(* ===== verification/_CoqProject ===== *)
-Q . S2P
Prelude.v
Bytes.v
Float.v
Types.v
Blob.v
Extract.v
ExtractRuns.v
ExtractWire.v
Mp4.v
Mp4Times.v
Str.v
GapFill.v
GapFillSpec.v
Calc.v
Grouper.v
GrouperSpec.v
Summon.v
SummonSpec.v
Space.v
SpaceSpec.v
Snapshot.v
SnapshotSpec.v
Reflink.v
ReflinkSpec.v
AtomicFile.v
AtomicFileSpec.v
Config.v
ConfigSpec.v
PushRetry.v
PushRetrySpec.v
StatusLed.v
TtlCache.v
TtlCacheSpec.v
KeepAccessory.v
KeepAccessorySpec.v
RadioLock.v
RadioLockSpec.v
BleWire.v
BleWireSpec.v
BleSession.v
BleSessionSpec.v
Json.v
ScopedTags.v
ScopedTagsSpec.v
Charging.v
ChargeList.v
ChargingSpec.v
ChargeListSpec.v
CloudCrypto.v
CloudCryptoSpec.v
MutableQueue.v
MutableQueueSpec.v
CloudMerge.v
CloudMergeSpec.v
RateIntent.v
RateIntentSpec.v
PrefsJournal.v
PrefsJournalSpec.v
Safety.v
SafetySpec.v
Aggregate.v
AggregateSpec.v
Summary.v
DriveStats.v
SummarySpec.v
DriveStatsSpec.v
DriveIndex.v
DriveIndexSpec.v
QueueClock.v
Effects.v
ChargePush.v
ChargePushLogic.v
ChargePushSpec.v
IncomingQueue.v
IncomingPull.v
IncomingSpec.v
IncomingFair.v
IncomingDemo.v
(* ===== verification/Extract.v ===== *)
(** * Telemetry extraction from dashcam clips ([crates/drives/src/extract.rs])

    [find_mdat_box] and [extract_from_mdat] scan the MP4's media data for H.264
    SEI units, [parse_tesla_sei] and [decode_sei_gps] decode Tesla's protobuf
    metadata, and [assemble_extracted] turns the per-frame arrays into run-length
    encodings and deduplicated points.

    A file is its bytes; a read past the end is short, as for a regular file.
    [usize] and [u64] are 64 bits wide and wrap, as in the release build. The
    loops whose index can wrap take fuel: [None] is "still running". *)

From Stdlib Require Import ZArith Lia.
From stdpp Require Import base list.
From S2P Require Import Prelude Bytes Float Types.

Open Scope Z_scope.

(** ** Decoded data *)

Record SeiFrame := mkSeiFrame {
  sf_lat : Z; sf_lon : Z; sf_gear : Z; sf_ap_state : Z; sf_speed : Z; sf_accel_pos : Z;
  sf_blinker_left : bool; sf_blinker_right : bool; sf_brake : bool;
  sf_accel_x : Z; sf_accel_y : Z; sf_steering_deg : Z;
}.

Record RawFrameArrays := mkArrays {
  ra_points : list GpsPoint; ra_gears : list Z; ra_ap_states : list Z; ra_speeds : list Z;
  ra_accel_positions : list Z; ra_flags : list Z; ra_accel_x : list Z; ra_accel_y : list Z;
}.

Record SeiScan := mkScan {
  sc_arrays : RawFrameArrays; sc_sei_offsets : list Z; sc_frame_indexes : list Z;
  sc_steering_deg : list Z; sc_frame_count : Z;
}.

════════════════

Directions:
Check every line above for the string "verification", and copy the ones that have it.

Expected answer:
(* ===== verification/_CoqProject ===== *)
(* ===== verification/Extract.v ===== *)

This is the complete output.